═══ Material for this task ═══

Definition stamp_jbd2_tail_checksum (block : bytes) (seed : Z) : res JournalError bytes :=
  checksum ← ok_or (checksum_jbd2_tail_zeroed_block block seed) BadFormat;
  let tail := zlen block - JBD2_CHECKSUM_TAIL_SIZE in
  Ok (put block tail (be_bytes 4 checksum)).

Definition stamp_jbd2_tag_data_checksum (tag : bytes) (format : Jbd2TagFormat) (data_block : bytes)
    (sequence seed : Z) : res JournalError bytes :=
  match format with
  | Legacy => Ok tag
  | CsumV2 =>
      if zlen tag <? JBD2_TAG_CHECKSUM_OFFSET_V1_V2 + 2 then Err BadFormat
      else
        let checksum := Z.land (checksum_jbd2_data_block data_block sequence seed) 0xFFFF in
        Ok (put tag JBD2_TAG_CHECKSUM_OFFSET_V1_V2 (be_bytes 2 checksum))
  | CsumV3 =>
      if zlen tag <? JBD2_TAG_CHECKSUM_OFFSET_V3 + JBD2_CHECKSUM_TAIL_SIZE then Err BadFormat
      else
        let checksum := checksum_jbd2_data_block data_block sequence seed in
        Ok (put tag JBD2_TAG_CHECKSUM_OFFSET_V3 (be_bytes 4 checksum))
  end.

Definition stamp_jbd2_commit_checksum (block : bytes) (seed : Z) : res JournalError bytes :=
  if zlen block <? JBD2_COMMIT_CHKSUM_OFFSET + JBD2_CHECKSUM_TAIL_SIZE then Err BadFormat
  else
    let block := put block JBD2_COMMIT_CHKSUM_OFFSET (be_bytes 4 0) in
    let checksum := not32 (crc32c_append (not32 seed) block) in
    Ok (put block JBD2_COMMIT_CHKSUM_OFFSET (be_bytes 4 checksum)).

Definition stamp_jbd2_superblock_checksum (raw : bytes) : res JournalError bytes :=
  if zlen raw <? JBD2_SB_STRUCT_SIZE then Err BadFormat
  else
    let raw := put raw JBD2_SB_CHECKSUM_OFFSET JBD2_ZERO_CHECKSUM_FIELD in
    let csum := not32 (crc32c_append 0 (take (Z.to_nat JBD2_SB_STRUCT_SIZE) raw)) in
    Ok (put raw JBD2_SB_CHECKSUM_OFFSET (be_bytes 4 csum)).

Definition verify_jbd2_block_checksum (block : bytes) (sb : Jbd2Superblock) : bool :=
  if negb (has_checksum sb) then true
  else
    match parse_header block with
    | None => false
    | Some header =>
        let ty := jh_block_type header in
        if (ty =? JBD2_BLOCKTYPE_DESCRIPTOR) || (ty =? JBD2_BLOCKTYPE_REVOKE) then
          let bs := zlen block in
          if bs <? JBD2_CHECKSUM_TAIL_SIZE then false
          else
            let stored := default 0 (read_be_u32 block (bs - JBD2_CHECKSUM_TAIL_SIZE)) in
            let computed := default 0 (checksum_jbd2_tail_zeroed_block block (csum_seed sb)) in
            stored =? computed
        else if ty =? JBD2_BLOCKTYPE_COMMIT then
          if zlen block <? JBD2_COMMIT_CHKSUM_OFFSET + JBD2_CHECKSUM_TAIL_SIZE then false
          else
            let stored := default 0 (read_be_u32 block JBD2_COMMIT_CHKSUM_OFFSET) in
            let computed := default 0 (checksum_jbd2_commit_zeroed_block block (csum_seed sb)) in
            stored =? computed
        else true
    end.
End checksums.
(** The checksum tail and tag format of the region's superblock, if it can be read. *)
Definition region_format (region : JournalRegion) : devM (bool * Jbd2TagFormat) := λ d,
  (d, Ok (match resolve_region_block region 0 with
          | Ok first_abs =>
              match read_block first_abs d with
              | (_, Ok first_raw) =>
                  match parse_superblock first_raw with
                  | Some sb => (has_checksum sb, tag_format sb)
                  | None => (false, Legacy)
                  end
              | _ => (false, Legacy)
              end
          | Err _ => (false, Legacy)
          end)).

Definition scan_committed_tail_transaction (region : JournalRegion) (start_idx : Z) (is_64bit : bool) :
    devM (option (Z * Z)) :=
  '(has_tail, format) ← region_format region;
  tail_scan_loop (Z.to_nat (jr_blocks region)) region is_64bit has_tail format start_idx None false.

(** [n] transactions at most are left. *)
Fixpoint open_scan (n : nat) (region : JournalRegion) (start_seq : Z) (is_64bit : bool) (head max_seq : Z) :
    devM (Z * Z) :=
  match n with
  | O => mret (head, max_seq)
  | S n' =>
      if jr_blocks region <=? head then mret (head, max_seq)
      else
        block ← lift (resolve_region_block region head);
        _ ← read_block block;
        found ← scan_committed_tail_transaction region head is_64bit;
        match found with
        | None => mret (head, max_seq)
        | Some (next_head, next_seq) =>
            let max_seq :=
              if (max_seq =? start_seq) || journal_seq_is_newer_or_equal next_seq max_seq then next_seq else max_seq in
            open_scan n' region start_seq is_64bit next_head max_seq
        end
  end.

Definition open_writer (region : JournalRegion) (start_seq : Z) : devM Jbd2Writer :=
  let make head base_head next_seq is_64bit format has_checksum csum_seed :=
    mkJwriter [mkSegment (jr_start region) (jr_blocks region)] (jr_blocks region) head base_head next_seq false
      is_64bit format has_checksum csum_seed in
  if jr_blocks region =? 0 then mret (make 0 0 start_seq false Legacy false 0)
  else
    block ← lift (resolve_region_block region 0);
    raw ← read_block block;
    match parse_superblock raw with
    | Some sb =>
        '(head, next_seq) ← open_scan (Z.to_nat (jr_blocks region)) region start_seq (is_64bit sb) 1 start_seq;
        mret (make head 1 next_seq (is_64bit sb) (tag_format sb) (has_checksum sb) (csum_seed sb))
    | None =>
        '(head, next_seq) ← open_scan (Z.to_nat (jr_blocks region)) region start_seq false 0 start_seq;
        mret (make head 0 next_seq false Legacy false 0)
    end.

═══

Task directions =>
Please repeat the records so that each one reads exactly as it does above.

Answer box =>
Definition stamp_jbd2_tail_checksum (block : bytes) (seed : Z) : res JournalError bytes :=
  checksum ← ok_or (checksum_jbd2_tail_zeroed_block block seed) BadFormat;
  let tail := zlen block - JBD2_CHECKSUM_TAIL_SIZE in
  Ok (put block tail (be_bytes 4 checksum)).

Definition stamp_jbd2_tag_data_checksum (tag : bytes) (format : Jbd2TagFormat) (data_block : bytes)
    (sequence seed : Z) : res JournalError bytes :=
  match format with
  | Legacy => Ok tag
  | CsumV2 =>
      if zlen tag <? JBD2_TAG_CHECKSUM_OFFSET_V1_V2 + 2 then Err BadFormat
      else
        let checksum := Z.land (checksum_jbd2_data_block data_block sequence seed) 0xFFFF in
        Ok (put tag JBD2_TAG_CHECKSUM_OFFSET_V1_V2 (be_bytes 2 checksum))
  | CsumV3 =>
      if zlen tag <? JBD2_TAG_CHECKSUM_OFFSET_V3 + JBD2_CHECKSUM_TAIL_SIZE then Err BadFormat
      else
        let checksum := checksum_jbd2_data_block data_block sequence seed in
        Ok (put tag JBD2_TAG_CHECKSUM_OFFSET_V3 (be_bytes 4 checksum))
  end.

Definition stamp_jbd2_commit_checksum (block : bytes) (seed : Z) : res JournalError bytes :=
  if zlen block <? JBD2_COMMIT_CHKSUM_OFFSET + JBD2_CHECKSUM_TAIL_SIZE then Err BadFormat
  else
    let block := put block JBD2_COMMIT_CHKSUM_OFFSET (be_bytes 4 0) in
    let checksum := not32 (crc32c_append (not32 seed) block) in
    Ok (put block JBD2_COMMIT_CHKSUM_OFFSET (be_bytes 4 checksum)).

Definition stamp_jbd2_superblock_checksum (raw : bytes) : res JournalError bytes :=
  if zlen raw <? JBD2_SB_STRUCT_SIZE then Err BadFormat
  else
    let raw := put raw JBD2_SB_CHECKSUM_OFFSET JBD2_ZERO_CHECKSUM_FIELD in
    let csum := not32 (crc32c_append 0 (take (Z.to_nat JBD2_SB_STRUCT_SIZE) raw)) in
    Ok (put raw JBD2_SB_CHECKSUM_OFFSET (be_bytes 4 csum)).

Definition verify_jbd2_block_checksum (block : bytes) (sb : Jbd2Superblock) : bool :=
  if negb (has_checksum sb) then true
  else
    match parse_header block with
    | None => false
    | Some header =>
        let ty := jh_block_type header in
        if (ty =? JBD2_BLOCKTYPE_DESCRIPTOR) || (ty =? JBD2_BLOCKTYPE_REVOKE) then
          let bs := zlen block in
          if bs <? JBD2_CHECKSUM_TAIL_SIZE then false
          else
            let stored := default 0 (read_be_u32 block (bs - JBD2_CHECKSUM_TAIL_SIZE)) in
            let computed := default 0 (checksum_jbd2_tail_zeroed_block block (csum_seed sb)) in
            stored =? computed
        else if ty =? JBD2_BLOCKTYPE_COMMIT then
          if zlen block <? JBD2_COMMIT_CHKSUM_OFFSET + JBD2_CHECKSUM_TAIL_SIZE then false
          else
            let stored := default 0 (read_be_u32 block JBD2_COMMIT_CHKSUM_OFFSET) in
            let computed := default 0 (checksum_jbd2_commit_zeroed_block block (csum_seed sb)) in
            stored =? computed
        else true
    end.
End checksums.
(** The checksum tail and tag format of the region's superblock, if it can be read. *)
Definition region_format (region : JournalRegion) : devM (bool * Jbd2TagFormat) := λ d,
  (d, Ok (match resolve_region_block region 0 with
          | Ok first_abs =>
              match read_block first_abs d with
              | (_, Ok first_raw) =>
                  match parse_superblock first_raw with
                  | Some sb => (has_checksum sb, tag_format sb)
                  | None => (false, Legacy)
                  end
              | _ => (false, Legacy)
              end
          | Err _ => (false, Legacy)
          end)).

Definition scan_committed_tail_transaction (region : JournalRegion) (start_idx : Z) (is_64bit : bool) :
    devM (option (Z * Z)) :=
  '(has_tail, format) ← region_format region;
  tail_scan_loop (Z.to_nat (jr_blocks region)) region is_64bit has_tail format start_idx None false.

(** [n] transactions at most are left. *)
Fixpoint open_scan (n : nat) (region : JournalRegion) (start_seq : Z) (is_64bit : bool) (head max_seq : Z) :
    devM (Z * Z) :=
  match n with
  | O => mret (head, max_seq)
  | S n' =>
      if jr_blocks region <=? head then mret (head, max_seq)
      else
        block ← lift (resolve_region_block region head);
        _ ← read_block block;
        found ← scan_committed_tail_transaction region head is_64bit;
        match found with
        | None => mret (head, max_seq)
        | Some (next_head, next_seq) =>
            let max_seq :=
              if (max_seq =? start_seq) || journal_seq_is_newer_or_equal next_seq max_seq then next_seq else max_seq in
            open_scan n' region start_seq is_64bit next_head max_seq
        end
  end.

Definition open_writer (region : JournalRegion) (start_seq : Z) : devM Jbd2Writer :=
  let make head base_head next_seq is_64bit format has_checksum csum_seed :=
    mkJwriter [mkSegment (jr_start region) (jr_blocks region)] (jr_blocks region) head base_head next_seq false
      is_64bit format has_checksum csum_seed in
  if jr_blocks region =? 0 then mret (make 0 0 start_seq false Legacy false 0)
  else
    block ← lift (resolve_region_block region 0);
    raw ← read_block block;
    match parse_superblock raw with
    | Some sb =>
        '(head, next_seq) ← open_scan (Z.to_nat (jr_blocks region)) region start_seq (is_64bit sb) 1 start_seq;
        mret (make head 1 next_seq (is_64bit sb) (tag_format sb) (has_checksum sb) (csum_seed sb))
    | None =>
        '(head, next_seq) ← open_scan (Z.to_nat (jr_blocks region)) region start_seq false 0 start_seq;
        mret (make head 0 next_seq false Legacy false 0)
    end.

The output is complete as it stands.